Lettura esistenziale
Le leggi dei sadducei rispondevano al problema di generare, trasmettere la vita, garantire un erede. Un’attenzione agli aspetti materiali, che rimanda alla presunzione di ridurre Dio alle logiche umane, il senso della vita al calcolo dei vantaggi concreti e, soprattutto, all’incapacità di guardare oltre ed aprirsi alla conoscenza di Dio, fino a scoprire la sua promessa e la sua potenza, che è l’amore . Ci inganniamo, dice Gesù, se non conosciamo il suo amore, rischiamo di chiudere i nostri orizzonti e vivere senza la consapevolezza della risurrezione. I sadducei non ci credevano e tentano di ridicolizzare questa verità, così interrogano Gesù , ponendo l’attenzione sul calcolo di chi sarà moglie, alla risurrezione, una donna che ha sposato sette fratelli, applicando proprio ragionamenti umani.

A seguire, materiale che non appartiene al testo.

Lemma code_snippet_of_item_shape P query item c :
  code_snippet_of_item P query item = Normal c →
  ∃ language snippetLines lineNumbers,
    c = code_result P item language snippetLines lineNumbers.
Proof.
  unfold code_snippet_of_item.
  destruct (get_contents (network P) (contents_url item)) as [st txt d|e]; simpl; [|done].
  destruct (negb (st =? 200)); [done|].
  destruct (RegExp_new (engine P) (queryRegex_source query) "i") as [re|e]; simpl; [|done].
  destruct (length _ =? 0)%nat; intros [= <-]; by do 3 eexists.
Qed.

Lemma fetchGitHubCodeSnippets_shape P query filters codes c :
  fetchGitHubCodeSnippets P query filters = Normal codes → c ∈ codes →
  ∃ item language snippetLines lineNumbers,
    c = code_result P item language snippetLines lineNumbers.
Proof.
  unfold fetchGitHubCodeSnippets, try_catch. intros H Hc.
  destruct (negb (truthy (trim query))); [done|].
  destruct (get_code (network P) _) as [st txt d|e]; simpl in H; [|done].
  destruct (negb (st =? 200)); [done|].
  destruct d as [items|]; [|done]. injection H as <-.
  apply list_elem_of_omap in Hc as (item & _ & Hitem).
  unfold code_result_or_null in Hitem.
  destruct (code_snippet_of_item P query item) as [c'|] eqn:Hc'; [|done].
  injection Hitem as ->. exists item. by apply (code_snippet_of_item_shape P query).
Qed.

Lemma fetchGitHubRepositories_shape P query filters repos r :
  fetchGitHubRepositories P query filters = Normal repos → r ∈ repos →
  ∃ item, r = repository_of_item item.
Proof.
  unfold fetchGitHubRepositories, try_catch. intros H Hr.
  destruct (negb (truthy (trim query))); [done|].
  destruct (get_repositories (network P) _) as [st txt d|e]; simpl in H; [|done].
  destruct (negb (st =? 200)); [done|].
  destruct d as [items|]; [|done]. injection H as <-.
  apply list_elem_of_fmap in Hr as (item & -> & _). by exists item.
Qed.

(** X13.  A code result comes out of [fetchSearchResults] without repository
    data when the repository search failed, when its [source] is empty, or
    when its source is the source of no fetched repository result:
    [hasRepoData] is false, [stars] is what the code search gave, and
    [forks], [watchers], [openIssues], [license] and [topics] are absent. *)
Theorem code_result_without_repository_is_not_enriched
    P query filters codes results i c :
  fetchGitHubCodeSnippets P query filters = Normal codes →
  fetchSearchResults P query filters = Normal results →
  codes !! i = Some c →
  let repos := values (fetchGitHubRepositories P query filters) in
  (∃ e, fetchGitHubRepositories P query filters = Throw e)
  ∨ source c = ""
  ∨ (∀ r, r ∈ repos → source r ≠ source c) →
  ∃ merged,
    results !! (length (take 3 repos) + i)%nat = Some merged ∧
    same_entry c merged ∧
    hasRepoData merged = false ∧
    stars merged = stars c ∧
    forks merged = None ∧ watchers merged = None ∧ openIssues merged = None ∧
    license merged = None ∧ topics merged = None.
Proof.
  intros Hcodes Hres Hc repos Hcase.
  assert (Hno : source c = "" ∨ (∀ r, r ∈ repos → source r ≠ source c)).
  { destruct Hcase as [[e He]|[Hempty|Hno]]; [|by left|by right].
    right. intros r Hr. subst repos. rewrite He in Hr. by apply elem_of_nil in Hr. }
  clear Hcase.
  pose proof (fetchSearchResults_merged P query filters results Hres) as H.
  cbv zeta in H. fold repos in H. rewrite Hcodes in H. simpl in H.
  clearbody repos.
  set (repoResults := map (with_apiSource (snd apiSources)) repos) in *.
  assert (Hi : (take 3 repoResults
                ++ map (enrich (repoDataMap_of repoResults))
                       (map (with_apiSource (fst apiSources)) codes)
                ++ drop 3 repoResults)
               !! (length (take 3 repos) + i)%nat
               = Some (enrich (repoDataMap_of repoResults)
                         (with_apiSource (fst apiSources) c))).
  { assert (Ht : length (take 3 repoResults) = length (take 3 repos))
      by (unfold repoResults; by rewrite !length_take, length_map).
    rewrite lookup_app_r by lia. rewrite Ht, Nat.add_comm, Nat.add_sub.
    rewrite lookup_app_l.
    - by rewrite !list_lookup_fmap, Hc.
    - rewrite !length_map. by apply lookup_lt_Some in Hc. }
  destruct (Forall2_lookup_l _ _ _ _ _ H Hi) as (merged & Hmerged & sc & _ & ->).
  exists (with_score sc (enrich (repoDataMap_of repoResults)
                           (with_apiSource (fst apiSources) c))).
  split; [exact Hmerged|].
  assert (Hsame : enrich (repoDataMap_of repoResults) (with_apiSource (fst apiSources) c)
                  = with_apiSource (fst apiSources) c).
  { unfold enrich. simpl.
    destruct (truthy (source c)) eqn:Htruthy; [|done].
    rewrite repoDataMap_of_lookup. unfold repoResults.
    rewrite repository_for_fmap by done.
    destruct (repository_for (source c) repos) as [r|] eqn:Hr; [|done].
    apply repository_for_elem in Hr as [Hin Hsrc].
    destruct Hno as [Hempty|Hno]; [by rewrite Hempty in Htruthy|].
    by destruct (Hno r Hin). }
  rewrite Hsame.
  destruct (fetchGitHubCodeSnippets_shape P query filters codes c Hcodes)
    as (item & lang & sl & ns & ->); [by eapply list_elem_of_lookup_2|].
  repeat split; reflexivity.
Qed.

Per Gesù la centralità è un’altra :nella risurrezione non ci sarà il problema di generare, di trasmettere la vita, saremo tutti vivi nell’amore e, amandoci, risorgiamo e sperimentiamo un anticipo della vita eterna, già ora. Nel futuro, saremo, “come gli angeli di Dio”, trasformati in amore, che vive in eterno, proprio nella relazione. La morte naturale è inevitabile, ma non finiamo nel nulla ,veniamo da Dio e torniamo a Dio, attraversando l’esperienza della vita, come suoi figli, non più schiavi della paura della morte, perché siamo in comunione con Dio, liberi di realizzarci pienamente nell’amore, che oltrepassa la morte. Proprio l’appartenenza reciproca di amore con Dio ci fa suoi. Lui è “il Dio di Abramo, il Dio di Isacco, il Dio di Giacobbe”, il Dio mio, nostro, il Dio che è vita, esistenza, amore. Vivendo in lui, scopriamo cos’è vivere in eterno, non perché ci sia un tempo o un luogo, ma un tutto che è già in noi ed è amore. Siamo corpo, non abbiamo un corpo. Vivere il corpo non è consumare un piacere fine a se stesso, ma vivere il piacere nella relazione. Siamo corpo, viviamo nel corpo, ma è destinato ad essere luce, ad essere gloria, ad essere amore, ad essere gioia, ad essere pace. Siamo nati donne e uomini, ma questa vita è una continua gestazione, fino al compimento di noi stessi, fino a quando saremo solo amore. Questa certezza ci libera dall’egoismo di preservarci e consumare questa vita, perché tutte le cose vive sono quelle che viviamo come relazione d’amore, non si consumano, fioriscono. Gesù ci dice che Dio “Non è un Dio dei morti, ma dei viventi” , perché è amore e l’amore è vita e noi siamo destinati alla pienezza di vita, in comunione con lui.